WHAT IS BEING ASKED >> Copy exactly the lines that run from the one containing "events it produced" through the end of the entries, both ends included.

****************************************

Definition handle (current_user : User) (r : Request)
    (rows : gmap nat Expense) : Response * gmap nat Expense :=
  serve (route current_user r) rows.

(** A sequence of requests, each with its caller, served in order. *)
Fixpoint run (trace : list (User * Request)) (rows : gmap nat Expense)
  : gmap nat Expense :=
  match trace with
  | [] => rows
  | (u, r) :: rest => run rest (handle u r rows).2
  end.

End Model.

(** ** A concrete instance: integer amounts, the validators of the spec *)

(** [title]: a non-empty text. *)
Definition nonempty_title (s : string) : list string :=
  if decide (s = "") then ["Shorter than minimum length 1."] else [].

(** [amount]: a non-negative number. *)
Definition nonnegative_amount (n : Z) : list string :=
  if decide (n < 0)%Z then ["Must be greater than or equal to 0."] else [].

(** Three users and a table in which the first two own one expense
    each. *)
Definition alice : User := mkUser 1.
Definition bob : User := mkUser 2.
Definition carol : User := mkUser 3.

Definition sample_rows : gmap nat (@Expense Z) :=
  <[1 := mkExpense "Rent" 500%Z 1]> (<[2 := mkExpense "Food" 70%Z 2]> ∅).

(** The payloads of [test_full_expense_flow]. *)
Definition post_payload : @json Z :=
  JObj (<["title" := JStr "Expense"]> (<["amount" := JNum 100%Z]> ∅)).

Definition patch_payload : @json Z :=
  JObj (<["title" := JStr "Updated Expense"]> ∅).

(** A payload whose two fields are present and malformed. *)
Definition bad_payload : @json Z :=
  JObj (<["title" := JStr ""]> (<["amount" := JNull]> ∅)).

(** A session of four requests that never deletes expense 2. *)
Definition sample_trace : list (User * @Request Z) :=
  [ (alice, PATCH 2 patch_payload);
    (bob, PATCH 2 patch_payload);
    (alice, DELETE 1);
    (carol, POST post_payload) ].

(** A session of three requests that creates nothing. *)
Definition quiet_trace : list (User * @Request Z) :=
  [ (bob, GET 1);
    (alice, PATCH 1 patch_payload);
    (bob, DELETE 2) ].

(** A session of four requests, none of them Alice's. *)
Definition foreign_trace : list (User * @Request Z) :=
  [ (bob, PATCH 1 patch_payload);
    (carol, DELETE 1);
    (bob, POST post_payload);
    (bob, DELETE 2) ].


(** The objects of two partial updates, one per field. *)
Definition title_fields : gmap string (@json Z) :=
  <["title" := JStr "Updated Expense"]> ∅.

Definition amount_fields : gmap string (@json Z) :=
  <["amount" := JNum 250%Z]> ∅.

(** * Properties *)

Section Properties.

Context {number : Type}.
Variable title_validate : string → list string.
Variable amount_validate : number → list string.

Implicit Types (u : User) (id : nat) (rows : gmap nat (@Expense number)).
Implicit Types (e : @Expense number) (payload : @json number).

Local Abbreviation load := (load title_validate amount_validate).
Local Abbreviation handle := (handle title_validate amount_validate).
Local Abbreviation run := (run title_validate amount_validate).

(** ** The schema *)

Lemma load_field_inr {A} partial
    (deserialize : @json number → list string + A) raw o :
  load_field partial deserialize raw = inr o →
  match raw with
  | None => partial = true ∧ o = None
  | Some v => ∃ a, deserialize v = inr a ∧ o = Some a
  end.
Proof.
  unfold load_field. destruct raw as [v|].
  - destruct (deserialize v) as [msgs|a]; [discriminate|].
    intros [= <-]. by exists a.
  - destruct partial; [|discriminate]. by intros [= <-].
Qed.

Lemma title_field_inr (v : @json number) t :
  title_field title_validate v = inr t →
  v = JStr t ∧ title_validate t = [].
Proof.
  unfold title_field. destruct v as [| | |s| |]; try discriminate.
  destruct (title_validate s) eqn:Hs; [|discriminate].
  by intros [= <-].
Qed.
(** * Shared Memory MCP server: storage engine and query functions

  A shallow embedding of [shared_memory_mcp.py] and [utils/file_lock.py].

  Conventions of the embedding.
  - A Python [str] is a [string]; each [ascii] stands for the code point of
    the same number (the Latin-1 range).
  - A memory entry is the dictionary the server keeps in its list.  Its
    keys are those of [MemoryEntry]; a key may be absent (entries written by
    the version-1 server have neither id, tags nor priority), and a value
    that is present has the type [MemoryEntry] declares for it.
  - The file system is a finite map from paths to file contents.  The
    content of a file is its text.  A file whose bytes are not text in the
    encoding of the platform, on which [f.read()] raises
    [UnicodeDecodeError], is outside the embedding.
  - [json.loads] returns a value or raises [JSONDecodeError].  A text on
    which it raises another error ([RecursionError] for a text nested too
    deeply, [ValueError] for an integer of too many digits) is outside the
    embedding, and so is a file whose JSON value is not of the types that
    [StorageFormat] and [MemoryEntry] declare (a dictionary whose [entries]
    are not a list, a list whose elements are not dictionaries).
  - Functions that log, read the clock or touch files run in the monad [M]
    over the [World]; what the operating system decides (whether the lock
    is free, whether a write fails) is read from an [Env].  The directories
    are there: [mkdir] with [exist_ok=True] does not fail. *)

From Stdlib Require Import ZArith Ascii String DecimalString.
From stdpp Require Import base option list sorting gmap strings.
(** * vue-router: route table, matcher and navigation transitions

    A shallow embedding of the router sources
    ([create-route-map.js], [create-matcher.js], [history/base.js],
    [util/async.js], [util/resolve-components.js], [index.js]) together
    with the properties stated about them.

    Conventions of the embedding.
    - JavaScript objects used as dictionaries are [gmap string _]; arrays
      are lists.
    - Objects compared with [===] (route records, routes) carry an
      allocation stamp; [===] is equality of stamps.
    - User supplied functions (guards, redirect functions, lazy view
      factories) are opaque values with an identity; what they do when they
      are called is given by an oracle ([UserCode]).
    - Modules of the package that are not part of the sources at hand
      (path-to-regexp, [util/path], [util/params], [util/location],
      [util/route], the URL backends, the component runtime) are the fields
      of [Externals].
    - Observable calls to collaborators are appended to a trace of
      [Event]s. *)

From Stdlib Require Import String Ascii List ZArith Bool Lia.
From stdpp Require Import base option list strings gmap fin_maps pretty.

Set Warnings "-register-all".
Open Scope string_scope.
Open Scope list_scope.

(* ===================================================================== *)
(** ** JavaScript values that cross the modelled interfaces              *)
(* ===================================================================== *)

(** Truthiness of an optional string ([undefined] and [''] are falsy). *)
Definition truthy (s : option string) : bool :=
  match s with
  | Some s => negb (String.eqb s "")
  | None => false
  end.

(** [a || b] on optional strings. *)
Definition or_else (s : option string) (d : string) : string :=
  match s with
  | Some v => if String.eqb v "" then d else v
  | None => d
  end.

(** The value of a route parameter: a string, or [undefined]. *)
Abbreviation ParamValue := (option string).
Abbreviation Params := (gmap string (option string)).
Abbreviation Query := (list (string * string)).
Abbreviation Meta := (list (string * string)).

(** [Location] of the flow declarations: every field is optional. *)
Record Location := mkLocation {
  loc_normalized : bool;               (* _normalized *)
  loc_name : option string;
  loc_path : option string;
  loc_hash : option string;
  loc_query : option Query;
  loc_params : option Params;
  loc_append : bool;
  loc_replace : bool
}.

Definition emptyLocation : Location :=
  mkLocation false None None None None None false false.

Definition set_loc_params (l : Location) (p : option Params) : Location :=
  mkLocation (loc_normalized l) (loc_name l) (loc_path l) (loc_hash l)
             (loc_query l) p (loc_append l) (loc_replace l).

Definition set_loc_path (l : Location) (p : option string) : Location :=
  mkLocation (loc_normalized l) (loc_name l) p (loc_hash l)
             (loc_query l) (loc_params l) (loc_append l) (loc_replace l).

(** [RawLocation = string | Location]. *)
Inductive RawLocation :=
| RawString (s : string)
| RawObject (l : Location).

(** An [Error] object.  [err_duplicated] says that it is an instance of
    [NavigationDuplicated]. *)
Record ErrorObj := mkError {
  err_duplicated : bool;
  err_message : string
}.

(** The values a guard hands to its continuation, throws, or a factory
    rejects with. *)
Inductive JsValue :=
| JsUndefined
| JsBool (b : bool)
| JsString (s : string)
| JsNumber (z : Z)
| JsObject (l : Location)       (* a plain object, read as a location *)
| JsError (e : ErrorObj)
| JsFunction (f : nat).

(** Modelled from the spec: [isError] of util/warn.js, which is not among
    the sources.  "an error value (abort, propagate to error listeners)":
    exactly the [Error] objects. *)
Definition isError (v : JsValue) : bool :=
  match v with
  | JsError _ => true
  | _ => false
  end.

(** Modelled from the spec: [isExtendedError(NavigationDuplicated, err)] of
    util/warn.js and the class of history/errors.js, which are not among
    the sources.  "DuplicateNavigation (target equals current)" is an
    error of its own kind. *)
Definition isNavigationDuplicated (v : JsValue) : bool :=
  match v with
  | JsError e => err_duplicated e
  | _ => false
  end.

(* ===================================================================== *)
(** ** Compiled path patterns                                            *)
(* ===================================================================== *)

(** The name of a key of a compiled pattern: a string for [:name], a number
    for an unnamed group. *)
Inductive KeyName :=
| KeyNamed (s : string)
| KeyIndex (n : nat).

Record Key := mkKey {
  key_name : KeyName;
  key_optional : bool
}.

Record PathToRegexpOptions := mkPathToRegexpOptions {
  opt_strict : option bool;
  opt_sensitive : option bool;
  opt_end : option bool
}.

Definition noPathToRegexpOptions : PathToRegexpOptions :=
  mkPathToRegexpOptions None None None.
(** * HealthLLM-RLCR: the LifeSnaps corpus construction pipeline

    A shallow embedding of [data_processing.py] and of
    [data/creation_scripts/lifesnaps_healthcare.py], and the properties of
    the corpus construction pipeline proved about it.

    Modelling conventions.
    - A Python [dict] row (one CSV line, one dataset example) is a finite map
      from column names to values, [gmap string value].
    - Text is a Rocq [string]; the escape [\n] of the Python literals is the
      character of code 10.
    - A Python [float] cell is kept by its [repr] text: the only thing the
      code ever does with such a cell is to format it.
    - [train_ratio] is a rational number and the product
      [len(df) * train_ratio] is taken exactly; the rounding of the binary
      floating point product is not modelled.
    - Exceptions are values of [exn]; code that can raise returns
      [exn + A].
    - The three external routines the scripts call ([DataFrame.sample],
      [Dataset.shuffle], [system_prompts.get_sys_prompt]) are the fields of
      the class [Libraries]; what they do with an argument they refuse is
      not modelled.
    - A script is a function of the CSV files on disk that returns the
      events it produced (the lines printed, each by its kind, the
      directories made and the datasets saved) and its result.
    - [main], which parses the command line, prints a summary and may
      publish the saved datasets, is not modelled. *)

From Stdlib Require Import ZArith QArith Qround String Ascii DecimalString.
From Stdlib Require Import DecimalPos DecimalZ.
From stdpp Require Import gmap strings list fin_maps.

Local Close Scope Q_scope.

(* ===================================================================== *)
(** ** Values, rows and exceptions *)
(* ===================================================================== *)

(** One turn of a conversation: the dict [{"role": .., "content": ..}]. *)
Record message := Message { role : string; content : string }.

(** The values a cell of a row can hold. *)
Inductive value :=
| VStr (s : string)
| VInt (z : Z)
| VFloat (repr : string)
| VNone
| VConversation (msgs : list message).

Abbreviation row := (gmap string value).

(** A [datasets.Dataset]: the sequence of its examples. *)
Abbreviation Dataset := (list row).

(** A [DatasetDict] with the two splits the scripts build. *)
Record DatasetDict := { train : Dataset; test : Dataset }.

****************************************

RESPONSE BELOW >>
      events it produced (the lines printed, each by its kind, the
      directories made and the datasets saved) and its result.
    - [main], which parses the command line, prints a summary and may
      publish the saved datasets, is not modelled. *)

From Stdlib Require Import ZArith QArith Qround String Ascii DecimalString.
From Stdlib Require Import DecimalPos DecimalZ.
From stdpp Require Import gmap strings list fin_maps.

Local Close Scope Q_scope.

(* ===================================================================== *)
(** ** Values, rows and exceptions *)
(* ===================================================================== *)

(** One turn of a conversation: the dict [{"role": .., "content": ..}]. *)
Record message := Message { role : string; content : string }.

(** The values a cell of a row can hold. *)
Inductive value :=
| VStr (s : string)
| VInt (z : Z)
| VFloat (repr : string)
| VNone
| VConversation (msgs : list message).

Abbreviation row := (gmap string value).

(** A [datasets.Dataset]: the sequence of its examples. *)
Abbreviation Dataset := (list row).

(** A [DatasetDict] with the two splits the scripts build. *)
Record DatasetDict := { train : Dataset; test : Dataset }.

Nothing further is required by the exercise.